Exercise>
Please take the lines from the one holding "q_out q = Sent (lit" through the one holding "split; [|split; reflexivity]." in the data below and copy them exactly.

Record excerpts>

(** key.py presses exactly the keys it was given.  When every name is a
    key and the emulator greets and answers each command, [main] succeeds,
    and what it did is: negotiate, then for each key in order hold it for the
    chosen time, release the keypad, wait the gap, and say so. *)
Theorem key_main_presses {V} (dumps : payload -> list Z) (loads : list Z -> result (gmap (list Z) V))
    closed failed upper keys hold long target chunks greeting hello gs rest :
  keys <> [] -> Forall (fun k => upper k ∈ KEYS) keys -> says loads greeting hello ->
  length gs = S (2 * length keys) -> Forall (group_ok loads) gs -> chunked chunks ->
  concat chunks = wire [greeting] ++ groups_wire gs ++ rest ->
  exists q, main dumps loads closed failed upper false keys hold long (Ok target) chunks = Some (q, Ok tt) /\
    q_out q = Sent (dumps (Payload (lit "qmp_capabilities") []) ++ [NEWLINE])
              :: key_effects dumps (hold_ms hold long) (map upper keys).
Proof.
  intros Hne Hk Hgr Hl Hg Hc Hp. unfold main. rewrite bool_decide_false by done.
  rewrite (proj2 (forallb_forall _ keys)).
  2: { intros k Hin%list_elem_of_In. rewrite Forall_forall in Hk. by apply bool_decide_eq_true_2, Hk. }
  cbn [negb]. unfold open_client.
  unfold wire in Hp. cbn [map concat] in Hp. rewrite app_nil_r, <- app_assoc in Hp. cbn [app] in Hp.
  destruct (read_json_stream loads closed greeting hello _ (Qmp [] chunks []) Hgr Hc Hp)
    as (q0 & -> & P0 & C0 & O0).
  destruct gs as [|g gs]; [done|]. apply Forall_cons in Hg as [Hg1 Hg].
  unfold groups_wire in P0. cbn [map concat] in P0. rewrite <- app_assoc in P0.
  destruct (command_group dumps loads closed failed g (Payload (lit "qmp_capabilities") []) q0 _ Hg1 C0 P0)
    as (q1 & v & -> & P1 & C1 & O1).
  destruct (press_all_groups dumps loads closed failed (hold_ms hold long) (map upper keys) gs q1 rest)
    as (q2 & -> & _ & _ & O2); [rewrite length_map; cbn in Hl; lia|done|done|done|].
  exists q2. split; [done|]. by rewrite O2, O1, O0.
Qed.

Lemma key_main_presses_witness :
  exists q : qmp,
    main toy_dumps toy_loads toy_closed toy_failed (fun s => s) false [lit "MENU"] None true
      (Ok (Unix (lit "q")))
      [lit "QMP" ++ [10] ++ lit "ret"; lit "urn" ++ [10] ++ lit "return" ++ [10]; lit "return" ++ [10]]
      = Some (q, Ok tt) /\
    q_out q = Sent (lit "qmp_capabilities" ++ [NEWLINE])
              :: key_effects toy_dumps 900 [lit "MENU"].
Proof.
  assert (group_ok toy_loads ([], lit "return")) as Hg.
  { split; [constructor|]. exists {[lit "return" := []]}, []. split; [|split; reflexivity].
    split; [|reflexivity]. refine (bool_decide_unpack _ _). vm_compute. exact I. }
  apply (key_main_presses toy_dumps toy_loads toy_closed toy_failed (fun s => s) [lit "MENU"] None true (Unix (lit "q")) _
    (lit "QMP") {[lit "QMP" := []]} [([], lit "return"); ([], lit "return"); ([], lit "return")] []).
  - discriminate.
  - refine (bool_decide_unpack _ _). vm_compute. exact I.
  - split; [|reflexivity]. refine (bool_decide_unpack _ _). vm_compute. exact I.
  - reflexivity.
  - repeat (constructor; [exact Hg|]). constructor.
  - repeat constructor; discriminate.
  - reflexivity.
Defined.

(** Pressing nothing, or a key that does not exist, sends nothing at all. *)
Example key_main_refuses sock :
  main toy_dumps toy_loads toy_closed toy_failed (fun s => s) false [] None false sock []
    = Some (Qmp [] [] [], raise SystemExit "no keys given (try --list)" []) /\
  main toy_dumps toy_loads toy_closed toy_failed (fun s => s) false [lit "MENU"; lit "PTT"] None false sock []
    = Some (Qmp [] [] [], raise SystemExit "unknown key(s): %s" []).
Proof. split; vm_compute; reflexivity. Qed.

(** When the connection is refused key.py ends before anything is sent. *)
Theorem key_tool_refused {V} (dumps : payload -> list Z) (loads : list Z -> result (gmap (list Z) V)) str_error
    upper keys hold long path chunks :
  keys <> [] -> Forall (fun k => upper k ∈ KEYS) keys ->
  exists e, key_tool dumps loads str_error upper false keys hold long path false chunks = Some (Qmp [] chunks [], Raise e).
Proof.
  intros Hne Hk. unfold key_tool, main. rewrite bool_decide_false by done.
  rewrite (proj2 (forallb_forall _ keys)).
  2: { intros k Hin%list_elem_of_In. rewrite Forall_forall in Hk. by apply bool_decide_eq_true_2, Hk. }
  cbn [negb]. unfold key_connect. destruct (key_target path); cbn [mbind result_bind]; eauto.
Qed.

Expected answer>
    q_out q = Sent (lit "qmp_capabilities" ++ [NEWLINE])
              :: key_effects toy_dumps 900 [lit "MENU"].
Proof.
  assert (group_ok toy_loads ([], lit "return")) as Hg.
  { split; [constructor|]. exists {[lit "return" := []]}, []. split; [|split; reflexivity].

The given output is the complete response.